Erik Truffaz : « Avec la trompette, je peux le mieux traduire mes émotions »
Rencontre avec Erik Truffaz. Né en Suisse, ce trompettiste français est un des grands noms du jazz actuel. Nous avons déjà eu l’occasion de l’interviewer sur Radio Prague car Erik Truffaz est un habitué des scènes pragoises. Invité récemment par Radio Wave à l’occasion d’un de ses concerts, il a commencé par revenir sur les musiques qui l’ont accompagné dans sa jeunesse.
Votre père jouait du saxophone. Pourquoi avoir choisi la trompette et non pas le saxophone ?
« Je n’ai pas choisi la trompette, c’est mon père qui a choisi pour moi de façon à ce que je puisse jouer dans son groupe. »
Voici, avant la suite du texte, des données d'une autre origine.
Lemma merged_row_eq o : found o -> merged_row table o nv = Ok (reg_row table (put_all vals nv)).
Proof.
  intros Ho. unfold merged_row. set (n := length (td_columns table)).
  assert (Hbase : exists row, length row = n /\
    (forall i cd, td_columns table !! i = Some cd -> is_regular cd = true -> row !! i = vals !! i) /\
    match o with
    | Some b => map_err internal_err (decode_row_columns b table)
    | None => Ok (replicate n VNull)
    end = Ok row).
  { destruct Ho as [->|[-> Hnull]].
    - exists (place (replicate n VNull) (reg_row table vals)). split; [by rewrite length_place, length_replicate|].
      split; [intros; by eapply place_reg|]. by rewrite (decode_row_encode table _ (reg_row_ok table vals table_ok vals_ok)).
    - exists (replicate n VNull). split; [apply length_replicate|]. split; [|done]. intros i cd Hcd Hreg.
      rewrite (Hnull i cd Hcd Hreg). apply lookup_replicate_2. by eapply lookup_lt_Some. }
  destruct Hbase as (row & Hl & Hrow & ->). res_simpl. rewrite (foldl_store table); [|done|].
  2: { eapply Forall_impl; [apply nv_ok|]. intros iv (cd & Hcd & _). by eapply lookup_lt_Some. }
  res_simpl. unfold reg_row. apply map_res_Ok, Forall2_fmap_r, Forall_Forall2_diag, Forall_forall.
  intros i (cd & Hcd & Hreg)%regular_idxs_spec.
  assert (Hi : put_all row nv !! i = put_all vals nv !! i).
  { destruct (put_all_cases i) as [(w & Hin & Hw)|[Hin Hw]]; rewrite Hw.
    - apply put_all_in; [apply nv_ok|done|]. rewrite Hl. by eapply lookup_lt_Some.
    - rewrite put_all_out by done. by eapply Hrow. }
  destruct (Forall2_lookup_l _ _ _ _ _ put_all_typed Hcd) as (v & Hv & _).
  unfold index. rewrite Hi, Hv. destruct table_ok as (_ & _ & _ & _ & _ & Hlen). apply lookup_lt_Some in Hcd.
  assert (Hw : uwrap 16 (Z.of_nat i) = Z.of_nat i) by (apply Z.mod_small; lia). cbn. by rewrite Hw, Hv.
Qed.

(** Both paths of UPDATE store the new row. *)
Lemma update_row_eq o : found o ->
  (if (length nv =? length (filter (fun c => is_regular c = true) (td_columns table)))
      && bool_decide (NoDup (fst <$> nv))
   then upsert_row table nv else merged_row table o nv) = Ok (reg_row table (put_all vals nv)).
Proof.
  intros Ho. destruct (_ && _) eqn:Hall; [|by apply merged_row_eq].
  apply andb_true_iff in Hall as [Hlen%Nat.eqb_eq _]. rewrite <-(merged_row_eq o Ho). apply upsert_merged; [done|apply nv_ok|..].
  - eapply Forall_impl; [apply nv_ok|]. intros iv (cd & Hcd & Hreg & _). apply regular_idxs_spec. by exists cd.
  - intros b ->. destruct Ho as [[= ->]|[? _]]; [|done].
    rewrite (decode_row_encode table _ (reg_row_ok table vals table_ok vals_ok)). by eexists.
Qed.
End overwritten.

(** ** Statements *)

Section mutations.
Context `{KVLaws} `{JsonLaws} `{UnicodeCase} `{Literals}.
Context (short_name : CassandraStatement -> str).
Quels étaient vos débuts ? La trompette vous a-t-elle séduit immédiatement ?
« Quand j’étais enfant, autour de l’âge de 6 ans, j’aimais beaucoup jouer de la trompette. A 14 ans, j’avais très envie de faire de la guitare électrique. Puis j’ai découvert la musique de Miles Davis, la musique électrique. Je me suis aperçu qu’on pouvait jouer de la trompette dans un univers électrique, donc ça m’a plu et j’ai continué. »
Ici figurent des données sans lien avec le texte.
Lemma outcomes_bind {S A} stream (m : st S QueryError A) (f : A -> st S QueryError Outcome) :
  (forall a, outcomes stream (f a)) -> outcomes stream (m ≫= f).
Proof.
  intros Hf s. unfold mbind, st_bind. destruct (m s) as [s1 [a|e|]]; [apply Hf|done|done].
Qed.
Lemma outcomes_throw {S} stream e : outcomes (S:=S) stream (throw e). Proof. by intros s. Qed.
Lemma outcomes_reply {S} stream r : framed stream r -> outcomes (S:=S) stream (Reply <$> lift r).
Proof. intros Hr s. unfold fmap, st_fmap, lift. destruct r; [by apply Hr|done|done]. Qed.

Lemma after_settle_framed p s : framed (pd_stream p) (snd (after_settle p s)).
Proof.
  unfold after_settle, mbind, st_bind, lift. destruct (pd_session p), (pd_resp p); apply framed_respond.
Qed.
Lemma settle_then_outcomes gates p : outcomes (pd_stream p) (settle_then gates p).
Proof.
  intros s. destruct gates; [|done]. cbn [settle_then]. pose proof (after_settle_framed p s) as Hf.
  unfold fmap, st_fmap. destruct (after_settle p s) as [s1 [f|e|]]; [by apply Hf|done|done].
Qed.
#[local] Hint Resolve outcomes_throw outcomes_reply : rhyda.
#[local] Hint Extern 5 (outcomes _ (mbind _ _)) => apply outcomes_bind; intros : rhyda.

Lemma request_outcomes op body stream : outcomes stream (request op body stream).
Proof.
  unfold handle_request, handle_startup, handle_query, handle_prepare, handle_execute.
  apply outcomes_bind; intros comp. apply outcomes_bind; intros o. destruct o; eauto with rhyda.
  - apply outcomes_bind; intros [q p]. do 2 (apply outcomes_bind; intros). case_match.
    eapply settle_then_outcomes.
  - apply outcomes_bind; intros [q p]. eauto 8 with rhyda.
  - apply outcomes_bind; intros [q p]. do 3 (apply outcomes_bind; intros). case_match; [eauto with rhyda|].
    do 2 (apply outcomes_bind; intros). case_match. eapply settle_then_outcomes.
Qed.

(** ** The invariant of a connection *)

Definition phase_ok (stream : Z) (ph : Phase) : Prop :=
  match ph with
  | PhStart _ _ => True
  | PhSettle _ p => pd_stream p = stream
  | PhSend f => for_stream stream f
  end.
Definition move_ok (stream : Z) (m : Move) : Prop :=
  match m with Next ph => phase_ok stream ph | Sent f => for_stream stream f | Died => True end.
Definition reader_ok (r : Reader) : Prop :=
  match r with
  | RdInline st ph => phase_ok st ph
  | RdBye st f => for_stream st f
  | _ => True
  end.
Definition event_ok (e : Event) : Prop :=
  match e with EvSent st f => for_stream st f | _ => True end.

Record conn_ok (c : Conn) : Prop := {
  co_reader : reader_ok (c_reader c);
  co_tasks : Forall (fun t => phase_ok (fst t) (snd t)) (c_tasks c);
  co_inflight : length (c_tasks c) <= PER_CONN_INFLIGHT;
  co_channel : length (c_resp c) <= CHANNEL;
}.

Lemma conclude_ok stream cs r : ok_outcome stream r -> move_ok stream (conclude stream cs r).
Proof.
  destruct r as [[f|gates p]|e|]; try done. intros _. cbn.
  destruct (error _ _ _ _ _) as [f|e'|] eqn:Hf; [|done|done]. by eapply framed_error.
Qed.

Lemma advance_ok stream ph s c s' c' m : advance parse short_name stream ph s c = Some (s', c', m) ->
  phase_ok stream ph -> length (c_resp c) <= CHANNEL ->
  move_ok stream m /\ length (c_resp c') <= CHANNEL.
Proof.
  intros Ha Hph Hlen. pose proof (advance_inv _ _ _ _ _ _ _ Ha) as (_ & _ & Hm).
  destruct ph as [op body|gates p|resp]; cbn [advance] in Ha.
  - destruct (request op body stream (s, c_state c)) as [[s1 cs] r] eqn:Hr. injection Ha as <- <- <-.
    split; [|done]. apply conclude_ok. pose proof (request_outcomes op body stream (s, c_state c)) as Ho.
    by rewrite Hr in Ho.
  - destruct (settled s gates); [|done].
    destruct (after_settle p (s, c_state c)) as [[s1 cs] r] eqn:Hr. injection Ha as <- <- <-.
    split; [|done]. apply conclude_ok. pose proof (after_settle_framed p (s, c_state c)) as Hf.
    rewrite Hr in Hf. cbn in Hph, Hf. subst. destruct r; [by apply Hf|done|done].
  - apply bind_Some in Ha as (c1 & Hs & [= <- <- <-]). split; [done|].
    apply send_resp_inv in Hs as (_ & _ & _ & _ & -> & Hc). destruct (c_writer c); [|done].
    rewrite length_app. cbn. specialize (Hc eq_refl). lia.
Qed.

Lemma send_resp_room resp c c' : send_resp resp c = Some c' -> length (c_resp c) <= CHANNEL ->
  length (c_resp c') <= CHANNEL.
Proof.
  intros (_ & _ & _ & _ & -> & Hc)%send_resp_inv Hl. destruct (c_writer c); [|done].
  rewrite length_app. cbn. specialize (Hc eq_refl). lia.
Qed.

Lemma read_frame_framed cs input fin stream r :
  (read_frame cs input fin = InReject stream r \/ exists rest, read_frame cs input fin = InRefuse stream r rest) ->
  framed stream r.
Proof.
  unfold read_frame. intros Hr.
  destruct Hr as [Hr|[rest Hr]]; revert Hr; repeat case_match; intros Hr; simplify_eq; apply framed_error.
Qed.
Vous êtes considéré comme le plus grand trompettiste de jazz européen. Est-ce que vous avez déjà envisagé de jouer sur d’autres instruments, ou le faites-vous à côté ?
« A 16 ans, j’ai appris le piano et je suis devenu professeur de piano. Pour composer j’utilise le piano. Mais la trompette est l’instrument qui est le proche de ma voix, c’est avec cet instrument que je peux le mieux traduire mes émotions. »
Est-il possible de décrire à quelqu’un qui n’a jamais joué à la trompette ce qui vous plaît le plus dans cet instrument ?
« Ce qui me plaît le plus, c’est de pouvoir faire vibrer un bout de métal, et de faire passer ce qu’il y a dans mon cœur, à travers un instrument. Ce qui me plaît, c’est que je peux obtenir des sons très doux et très violents. »
Dans une interview, vous avez dit beaucoup apprécié l’écrivain d’origine tchèque Milan Kundera. Qu’aimez-vous chez lui ?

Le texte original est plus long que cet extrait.